------ RECORDS TO USE
Lemma does_walk_groups groups : forall fuel k w t, Forall group_good groups -> Forall entry_ok (concat groups) ->
  no_revokes w -> home_only t -> 0 <= k ->
  k + Z.of_nat (length (log_blocks sb (log_seed sb) seq groups)) + 1 <= ring_size sb -> ring_size sb - k < Z.of_nat fuel ->
  log_at k (log_blocks sb (log_seed sb) seq groups ++ [commit_block sb seq]) ->
  let n := k + Z.of_nat (length (log_blocks sb (log_seed sb) seq groups)) + 1 in
  does B (walk_tx sb (log_seed sb) pass fuel seq (mk_cursor (rpos sb h k) k false w)) t
    (Ok (Go (true, mk_cursor (rpos sb h n) n false (counted pass (Z.of_nat (length (concat groups))) w))))
    (pass_writes pass (concat groups)).
Proof.
  induction groups as [|group groups IH]; intros fuel k w t Hg He Hw Ht Hk0 Hk Hf Hl n;
    (destruct fuel as [|fuel]; [lia|]); cbn [walk_tx consumed pos invalid work]; change (ring_blocks sb) with (ring_size sb);
    (rewrite (proj2 (Z.ltb_lt k (ring_size sb))) by lia); cbn [negb].
  - assert (D0 : jb (rpos sb h k) = commit_block sb seq) by (specialize (Hl 0%nat _ eq_refl); by rewrite Z.add_0_r in Hl).
    eapply does_read_sized; [apply ring_range, rpos_ring, Hgeo|done|rewrite D0; apply commit_block_length|].
    rewrite D0, commit_header by done. cbn [mret res_ret h_sequence block_type]. rewrite Z.eqb_refl.
    destruct (commit_parse_ok sb seq Hseq) as [c ->]. cbn [mret res_ret]. rewrite advance_rpos by done.
    replace (pass_writes pass (concat [])) with (@nil dop) by (unfold pass_writes; by destruct (decide _)).
    replace (counted pass (Z.of_nat (length (concat []))) w) with w
      by (unfold counted; destruct (decide _); [destruct w as [rv [x y z]]; simpl; by rewrite Z.add_0_r|done]).
    replace n with (k + 1) by (unfold n; simpl; lia). apply does_ret.
  - apply Forall_cons in Hg as [Hg1 Hg]. cbn [concat] in *. apply Forall_app in He as [He1 He].
    rewrite log_blocks_cons in *. cbn [length] in *. rewrite length_app, !length_fmap in *.
    assert (D0 : jb (rpos sb h k) = desc_block sb (log_seed sb) seq group) by (specialize (Hl 0%nat _ eq_refl); by rewrite Z.add_0_r in Hl).
    eapply does_read_sized; [apply ring_range, rpos_ring, Hgeo|done|rewrite D0; apply desc_block_length, Hg1|].
    rewrite D0, desc_header. cbn [mret res_ret h_sequence block_type]. rewrite Z.eqb_refl. cbn [pos consumed invalid work].
    eapply does_bind_pure; [apply does_check_desc, Hg1|]. eapply does_bind_pure; [by apply does_lift, parse_good|].
    rewrite advance_rpos, pass_writes_app by done. eapply does_bind.
    { apply does_walk_tags; [done|done|done|lia|lia|]. intros i e Ei. apply (log_at_drop _ _ 1) in Hl. simpl in Hl. rewrite drop_0 in Hl.
      apply (Hl i).
      rewrite <- app_assoc, lookup_app_l by (rewrite !length_fmap; by eapply lookup_lt_Some).
      by rewrite !list_lookup_fmap, Ei. }
    replace n with (k + 1 + Z.of_nat (length group) + Z.of_nat (length (log_blocks sb (log_seed sb) seq groups)) + 1) 
      by (unfold n; rewrite log_blocks_cons; cbn [length]; rewrite length_app, !length_fmap; lia).
    rewrite (Nat2Z.inj_add (length group)), <- counted_add.
    apply IH; [done|done|by apply counted_revokes|apply home_only_app; [done|by apply pass_writes_home]|lia|lia|lia|].
    apply (log_at_drop _ _ (1 + length group)) in Hl. rewrite Nat2Z.inj_add, Z.add_assoc in Hl. simpl in Hl.
    rewrite <- app_assoc, drop_app_length' in Hl by (by rewrite !length_fmap). exact Hl.
Qed.

(** The log of a whole transaction from the start of the ring. *)
Context (Hstart : start sb = h) (Hring : ring_pos sb h) (Hsq : sequence sb = seq) (Hnext : is_u32 (seq + 1)).
Context (groups : list (list (Z * block))) (Hgood : Forall group_good groups) (Hentry : Forall entry_ok (concat groups)).
Context (Hroom : Z.of_nat (length (log_blocks sb (log_seed sb) seq groups)) + 1 <= ring_size sb).
Context (Hlog : log_at 0 (log_blocks sb (log_seed sb) seq groups ++ [commit_block sb seq])).

(** No block of the ring carries the next sequence number. *)
Definition fresh : Prop := forall p, ring_pos sb p -> length (jb p) = BLOCK_SIZE /\
  forall hd, header_parse (jb p) = Some (Ok hd) -> h_sequence hd <> seq + 1.

(** The block after the log ends the scan. *)
Lemma scan_after fuel k w t : fresh -> home_only t -> 0 <= k < ring_size sb ->
  does B (walk_tx sb (log_seed sb) Scan (S fuel) (seq + 1) (mk_cursor (rpos sb h k) k false w)) t (Ok (Return (seq + 1))) [].
Proof.
  intros F Ht Hk. cbn [walk_tx consumed pos]. change (ring_blocks sb) with (ring_size sb).
  rewrite (proj2 (Z.ltb_lt k (ring_size sb))) by lia. cbn [negb]. pose proof (rpos_ring sb Hgeo h k) as R.
  destruct (F _ R) as [L N]. eapply does_read_sized; [by apply ring_range|done|done|].
  destruct (header_parse_returns (jb (rpos sb h k))) as [[hd|e] E]; rewrite E; [|apply does_ret].
  rewrite (proj2 (Z.eqb_neq _ _) (N _ E)). apply does_ret.
Qed.

Lemma does_walk stop w t : no_revokes w -> home_only t ->
  (pass = Scan /\ stop = None /\ fresh) \/ (pass <> Scan /\ stop = Some (seq + 1)) ->
  does B (walk sb (log_seed sb) pass stop w) t
    (Ok (seq + 1, counted pass (Z.of_nat (length (concat groups))) w)) (pass_writes pass (concat groups)).
Proof.
  intros Hw Ht Hp. unfold walk. change (ring_blocks sb) with (ring_size sb). rewrite Hsq, Hstart.
  destruct (Z.to_nat (ring_size sb)) as [|fuel] eqn:Hfuel; [lia|]. cbn [walk_loop].
  rewrite bool_decide_false by (destruct Hp as [(_ & -> & _)|(_ & ->)]; [done|intros [= E]; lia]).
  rewrite <- (app_nil_r (pass_writes pass (concat groups))). rewrite <- (rpos_0 sb h Hring) at 1.
  eapply does_bind; [apply does_walk_groups; try done; unfold ring_blocks, ring_size in *; lia|].
  set (n := 0 + _ + 1). cbn [negb pos consumed work]. change (ring_blocks sb) with (ring_size sb).
  rewrite (wrap32_id (seq + 1)) by done. set (w' := counted _ _ _).
  destruct ((rpos sb h n =? h) || (ring_size sb <=? n)) eqn:E; [apply does_ret|].
  apply orb_false_iff in E as [_ E]. apply Z.leb_gt in E. cbn [walk_loop]. destruct Hp as [(-> & -> & F)|(_ & ->)].
  - rewrite bool_decide_false by done. eapply (does_bind_pure _ _ _ _ (Return (seq + 1))); [|apply does_ret].
    apply scan_after; [done|by apply home_only_app; [done|apply pass_writes_home]|unfold n in *; lia].
  - rewrite bool_decide_true by done. apply does_ret.
Qed.
End committed.
End walk.

(** ** Recovery of any disk *)

(** A computation that ends, with or without an error, after operations that satisfy [P]. *)
Definition sound {E A} (P : dop -> Prop) (m : sm Device E A) (Q : A -> Prop) : Prop :=
  forall d, exists r d', m d = Some (r, d') /\ base d' = base d /\
    (exists ws, trace d' = trace d ++ ws /\ Forall P ws) /\ forall a, r = Ok a -> Q a.

Section sound.
Context (P : dop -> Prop).

Lemma sound_ret {E A} (a : A) (Q : A -> Prop) : Q a -> sound (E := E) P (mret a) Q.
Proof. intros H d. exists (Ok a), d. split_and!; [done|done|exists []; by rewrite app_nil_r|by intros ? [= <-]]. Qed.

Lemma sound_throw {E A} (e : E) (Q : A -> Prop) : sound P (throw e) Q.
Proof. intros d. exists (Err e), d. split_and!; [done|done|exists []; by rewrite app_nil_r|done]. Qed.

Lemma sound_bind {E A C} (m : sm Device E A) (f : A -> sm Device E C) (Q : A -> Prop) (R : C -> Prop) :
  sound P m Q -> (forall a, Q a -> sound P (f a) R) -> sound P (m ≫= f) R.
Proof.
  intros Hm Hf d. destruct (Hm d) as (r1 & d1 & E1 & B1 & (ws1 & T1 & F1) & H1). unfold mbind, sm_bind. rewrite E1. destruct r1 as [a|e].
  - destruct (Hf a (H1 a eq_refl) d1) as (r2 & d2 & E2 & B2 & (ws2 & T2 & F2) & H2). exists r2, d2. split_and!; [done|congruence| |done].
    exists (ws1 ++ ws2). rewrite T2, T1, app_assoc. split; [done|by apply Forall_app_2].
  - exists (Err e), d1. split_and!; [done|done|by exists ws1|done].
Qed.

Lemma sound_lift {A} (m : res A) (Q : A -> Prop) : returns m -> (forall a, m = Some (Ok a) -> Q a) -> sound P (lift m) Q.
Proof.
  intros [r E] H d. exists r, d. unfold lift. rewrite E. split_and!; [done|done|exists []; by rewrite app_nil_r|]. intros a ->. by apply H.
Qed.

Lemma sound_read b (Q : list Z -> Prop) : (forall l, Q l) -> sound P (read_block b) Q.
Proof.
  intros H d. unfold read_block, next_fault. destruct (faults d) as [|[|x] fs]; eexists _, _; (split; [reflexivity|]);
    (split_and!; [done|exists []; by rewrite app_nil_r|by intros; apply H]).
Qed.

Lemma sound_op op (Q : unit -> Prop) : P op -> Q tt -> sound P (device_op op) Q.
Proof.
  intros HP HQ d. unfold device_op, next_fault. destruct (faults d) as [|[|[]] fs]; eexists _, _; (split; [reflexivity|]);
    (split_and!; [done| |by intros []]); cbn; first [exists [op]; split; [done|by apply Forall_singleton]|exists []; by rewrite app_nil_r].
Qed.

Lemma sound_if {E A} (b : bool) (m n : sm Device E A) Q : (b = true -> sound P m Q) -> (b = false -> sound P n Q) -> sound P (if b then m else n) Q.
Proof. destruct b; auto. Qed.
End sound.

Lemma range_returns l a b : (a <= b <= length l)%nat -> returns (range l a b).
Proof. intros H. rewrite range_ok by done. by eexists. Qed.

Lemma superblock_checksum_returns l : (1024 <= length l)%nat -> returns (superblock_checksum l).
Proof.
  intros H. unfold superblock_checksum. apply returns_bind; [apply need_returns|]. intros _. change SUPERBLOCK_BYTES with 1024%nat.
  apply returns_bind; [apply range_returns; lia|]. intros a. apply returns_bind; [apply range_returns; lia|]. intros b. by eexists.
Qed.

Lemma superblock_parse_returns l n : (1024 <= length l)%nat -> returns (superblock_parse l n).
Proof.
  intros H. unfold superblock_parse, validate_features, unsupported, malformed, err.
  repeat first [apply returns_bind; [solve [no_panic]|intros ?] | apply returns_if; [solve [no_panic]|]
    | apply returns_bind; [apply range_returns; lia|intros ?]
    | apply returns_bind; [solve [case_match; repeat first [apply returns_bind; [by auto using superblock_checksum_returns with no_panic|intros ?]
        | apply returns_if; [solve [no_panic]|] | solve [no_panic]]]|intros ?]].
  by eexists.
Qed.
------------
**YOUR OBJECTIVE:**
Look above for the line that contains "solve [no_panic]]]|intros ?]].". That line and every line after it through the end of the data must be written out exactly, with nothing else.

**RESPONSE AREA:**
        | apply returns_if; [solve [no_panic]|] | solve [no_panic]]]|intros ?]].
  by eexists.
Qed.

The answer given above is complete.